(* ===== verification/F64.v ===== *)
(** * F64: IEEE-754 binary64 as the durations use it

    Durations are [f64] milliseconds ([DurationMs] in [src/types/node_id.rs]).
    They are modelled by the standard library's executable specification floats
    with the parameters of binary64, so that sums, comparisons and casts round
    and saturate exactly as the machine does; no real-number idealisation is
    made.  [partial_cmp] is [None] on NaN only, and on the other values it is a
    total preorder, which is what the schedulers' sorts need. *)
From Stdlib Require Export SpecFloat.
From S2P Require Import Prelude.

Abbreviation f64 := spec_float (only parsing).

Definition prec64 : Z := 53.
Definition emax64 : Z := 1024.

Definition f64_zero : f64 := S754_zero false.
Definition f64_add (x y : f64) : f64 := SFadd prec64 emax64 x y.
Definition f64_sub (x y : f64) : f64 := SFsub prec64 emax64 x y.
Definition f64_mul (x y : f64) : f64 := SFmul prec64 emax64 x y.
Definition f64_div (x y : f64) : f64 := SFdiv prec64 emax64 x y.

(** [n as f64] for an integer: the nearest float, ties to even. *)
Definition f64_of_Z (n : Z) : f64 := binary_normalize prec64 emax64 n 0 false.

Definition is_nan (x : f64) : bool := match x with S754_nan => true | _ => false end.

(** [a.partial_cmp(&b)] *)
Definition partial_cmp (x y : f64) : option comparison := SFcompare x y.

(** [a.partial_cmp(&b).unwrap_or(Ordering::Equal)] *)
Definition cmp_or_equal (x y : f64) : comparison :=
  match partial_cmp x y with Some c => c | None => Eq end.

(** [a > b] *)
Definition f64_gt (x y : f64) : bool :=
  match partial_cmp x y with Some Gt => true | _ => false end.

(** Magnitude of a finite float, truncated ([trunc_mag]) or rounded up. *)
Definition trunc_mag (m : positive) (e : Z) : Z :=
  if (0 <=? e)%Z then (Zpos m * 2 ^ e)%Z else (Zpos m / 2 ^ (- e))%Z.

Definition ceil_mag (m : positive) (e : Z) : Z :=
  if (0 <=? e)%Z then (Zpos m * 2 ^ e)%Z else (- ((- Zpos m) / 2 ^ (- e)))%Z.

(** [x as u64] and [x as usize] (64-bit): truncation toward zero, saturating at
    the bounds, NaN to zero. *)
Definition as_u64 (x : f64) : Z :=
  match x with
  | S754_finite false m e => Z.min (trunc_mag m e) u64_max
  | S754_infinity false => u64_max
  | _ => 0
  end.

(** [x.ceil() as u64]: [ceil] of a negative number is at most zero. *)
Definition ceil_as_u64 (x : f64) : Z :=
  match x with
  | S754_finite false m e => Z.min (ceil_mag m e) u64_max
  | S754_infinity false => u64_max
  | _ => 0
  end.

Lemma as_u64_bounds x : (0 ≤ as_u64 x ≤ u64_max)%Z.
Proof.
  assert (0 ≤ u64_max)%Z by (unfold u64_max; lia).
  destruct x as [| [] | | [] m e]; simpl; try lia. unfold trunc_mag.
  destruct (Z.leb_spec 0 e).
  - assert (0 < 2 ^ e)%Z by (apply Z.pow_pos_nonneg; lia). lia.
  - assert (0 ≤ Zpos m / 2 ^ (- e))%Z by (apply Z.div_pos; [|apply Z.pow_pos_nonneg]; lia). lia.
Qed.

Lemma ceil_mag_pos m e : (1 ≤ ceil_mag m e)%Z.
Proof.
  unfold ceil_mag. destruct (Z.leb_spec 0 e).
  - assert (0 < 2 ^ e)%Z by (apply Z.pow_pos_nonneg; lia). lia.
  - assert (0 < 2 ^ (- e))%Z by (apply Z.pow_pos_nonneg; lia).
    assert ((- Zpos m) / 2 ^ (- e) < 0)%Z; [|lia].
    apply Z.div_lt_upper_bound; lia.
Qed.

Lemma ceil_as_u64_bounds x : (0 ≤ ceil_as_u64 x ≤ u64_max)%Z.
Proof.
  assert (1 ≤ u64_max)%Z by (unfold u64_max; lia).
  destruct x as [| [] | | [] m e]; simpl; try lia. pose proof (ceil_mag_pos m e). lia.
Qed.

(** ** The order *)

(** A non-NaN float ordered by class, then exponent, then mantissa: the
    structural order [SFcompare] decides. *)
Definition rank (x : f64) : Z * (Z * Z) :=
  match x with
  | S754_infinity true => (-2, (0, 0))
  | S754_finite true m e => (-1, (- e, Zneg m))
  | S754_zero _ => (0, (0, 0))
  | S754_finite false m e => (1, (e, Zpos m))
  | S754_infinity false => (2, (0, 0))
  | S754_nan => (0, (0, 0))
  end%Z.

Definition lex3 (a b : Z * (Z * Z)) : comparison :=
  match Z.compare a.1 b.1 with
  | Eq => match Z.compare a.2.1 b.2.1 with Eq => Z.compare a.2.2 b.2.2 | c => c end
  | c => c
  end.

Lemma lex3_opp a b : lex3 b a = CompOpp (lex3 a b).
Proof.
  destruct a as [a1 [a2 a3]], b as [b1 [b2 b3]]. unfold lex3. simpl.
  rewrite (Z.compare_antisym a1 b1), (Z.compare_antisym a2 b2), (Z.compare_antisym a3 b3).
  destruct (a1 ?= b1)%Z, (a2 ?= b2)%Z; done.
Qed.

Lemma lex3_le a b :
  lex3 a b ≠ Gt ↔
  (a.1 < b.1 ∨ a.1 = b.1 ∧ (a.2.1 < b.2.1 ∨ a.2.1 = b.2.1 ∧ a.2.2 ≤ b.2.2))%Z.
Proof.
  destruct a as [a1 [a2 a3]], b as [b1 [b2 b3]]. unfold lex3. simpl.
  destruct (Z.compare_spec a1 b1), (Z.compare_spec a2 b2), (Z.compare_spec a3 b3);
    split; intros; try lia; try done.
Qed.

Lemma lex3_trans a b c : lex3 a b ≠ Gt → lex3 b c ≠ Gt → lex3 a c ≠ Gt.
Proof. rewrite !lex3_le. lia. Qed.

Lemma partial_cmp_rank x y :
  is_nan x = false → is_nan y = false → partial_cmp x y = Some (lex3 (rank x) (rank y)).
Proof.
  destruct x as [| [] | | [] m e], y as [| [] | | [] m' e']; intros; try done;
    unfold partial_cmp, lex3; simpl; try done.
  rewrite (Z.compare_opp e e'), (Z.compare_antisym e e').
  destruct (e ?= e')%Z; simpl; [|done..].
  done.
Qed.

Lemma cmp_or_equal_rank x y :
  is_nan x = false → is_nan y = false → cmp_or_equal x y = lex3 (rank x) (rank y).
Proof. intros. unfold cmp_or_equal. by rewrite partial_cmp_rank. Qed.

(** On non-NaN floats the comparison is antisymmetric and transitive. *)
Lemma cmp_or_equal_opp x y :
  is_nan x = false → is_nan y = false → cmp_or_equal y x = CompOpp (cmp_or_equal x y).
Proof. intros. rewrite !cmp_or_equal_rank by done. apply lex3_opp. Qed.

Lemma cmp_or_equal_trans x y z :
  is_nan x = false → is_nan y = false → is_nan z = false →
  cmp_or_equal x y ≠ Gt → cmp_or_equal y z ≠ Gt → cmp_or_equal x z ≠ Gt.
Proof. intros. rewrite !cmp_or_equal_rank in * by done. by eapply lex3_trans. Qed.

(** ** Non-negative floats: sums of durations are never NaN *)

Definition nonneg (x : f64) : bool :=
  match x with
  | S754_zero false | S754_infinity false | S754_finite false _ _ => true
  | _ => false
  end.

Lemma nonneg_not_nan x : nonneg x = true → is_nan x = false.
Proof. by destruct x as [[]|[]| |[]]. Qed.

Lemma shr_1_nonneg r : (0 ≤ shr_m r)%Z → (0 ≤ shr_m (shr_1 r))%Z.
Proof. destruct r as [[|[]|[]] ??]; simpl; lia. Qed.

Lemma iter_pos_shr_nonneg p r : (0 ≤ shr_m r)%Z → (0 ≤ shr_m (SpecFloat.iter_pos shr_1 p r))%Z.
Proof.
  revert r. induction p as [p IH|p IH|]; intros r Hr; simpl; auto using shr_1_nonneg.
Qed.

Lemma shr_fexp_nonneg m e l :
  (0 ≤ m)%Z → (0 ≤ shr_m (shr_fexp prec64 emax64 m e l).1)%Z.
Proof.
  intros Hm. unfold shr_fexp, shr.
  assert (0 ≤ shr_m (shr_record_of_loc m l))%Z by (by destruct l as [|[]]).
  case_match; simpl; auto using iter_pos_shr_nonneg.
Qed.

Lemma round_even_nonneg m l : (0 ≤ m)%Z → (0 ≤ round_nearest_even m l)%Z.
Proof. intros. unfold round_nearest_even. destruct l as [|[]]; [|case_match|..]; lia. Qed.

Lemma binary_round_aux_nonneg m e l :
  (0 ≤ m)%Z → nonneg (binary_round_aux prec64 emax64 false m e l) = true.
Proof.
  intros Hm. unfold binary_round_aux.
  pose proof (shr_fexp_nonneg m e l Hm) as H1.
  destruct (shr_fexp prec64 emax64 m e l) as [r1 e1]. simpl in H1.
  pose proof (shr_fexp_nonneg _ e1 loc_Exact
    (round_even_nonneg _ (loc_of_shr_record r1) H1)) as H2.
  destruct (shr_fexp prec64 emax64 _ e1 loc_Exact) as [r2 e2]. simpl in H2.
  destruct (shr_m r2); [done| |lia]. by destruct (_ <=? _)%Z.
Qed.

Lemma f64_add_nonneg x y : nonneg x = true → nonneg y = true → nonneg (f64_add x y) = true.
Proof.
  destruct x as [[]|[]| |[] m e], y as [[]|[]| |[] m' e']; try done. intros _ _.
  unfold f64_add, SFadd, cond_Zopp, binary_normalize.
  case_match; [done| |lia]. unfold binary_round. case_match. by apply binary_round_aux_nonneg.
Qed.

───

EXERCISE = Would you please copy exactly the part of the entries above that begins at the line containing "(0 ≤ m)%Z → (0 ≤ shr_m" and ends at the line containing "Lemma f64_add_nonneg x", both lines included?

EXERCISE ANSWER =
  (0 ≤ m)%Z → (0 ≤ shr_m (shr_fexp prec64 emax64 m e l).1)%Z.
Proof.
  intros Hm. unfold shr_fexp, shr.
  assert (0 ≤ shr_m (shr_record_of_loc m l))%Z by (by destruct l as [|[]]).
  case_match; simpl; auto using iter_pos_shr_nonneg.
Qed.

Lemma round_even_nonneg m l : (0 ≤ m)%Z → (0 ≤ round_nearest_even m l)%Z.
Proof. intros. unfold round_nearest_even. destruct l as [|[]]; [|case_match|..]; lia. Qed.

Lemma binary_round_aux_nonneg m e l :
  (0 ≤ m)%Z → nonneg (binary_round_aux prec64 emax64 false m e l) = true.
Proof.
  intros Hm. unfold binary_round_aux.
  pose proof (shr_fexp_nonneg m e l Hm) as H1.
  destruct (shr_fexp prec64 emax64 m e l) as [r1 e1]. simpl in H1.
  pose proof (shr_fexp_nonneg _ e1 loc_Exact
    (round_even_nonneg _ (loc_of_shr_record r1) H1)) as H2.
  destruct (shr_fexp prec64 emax64 _ e1 loc_Exact) as [r2 e2]. simpl in H2.
  destruct (shr_m r2); [done| |lia]. by destruct (_ <=? _)%Z.
Qed.

Lemma f64_add_nonneg x y : nonneg x = true → nonneg y = true → nonneg (f64_add x y) = true.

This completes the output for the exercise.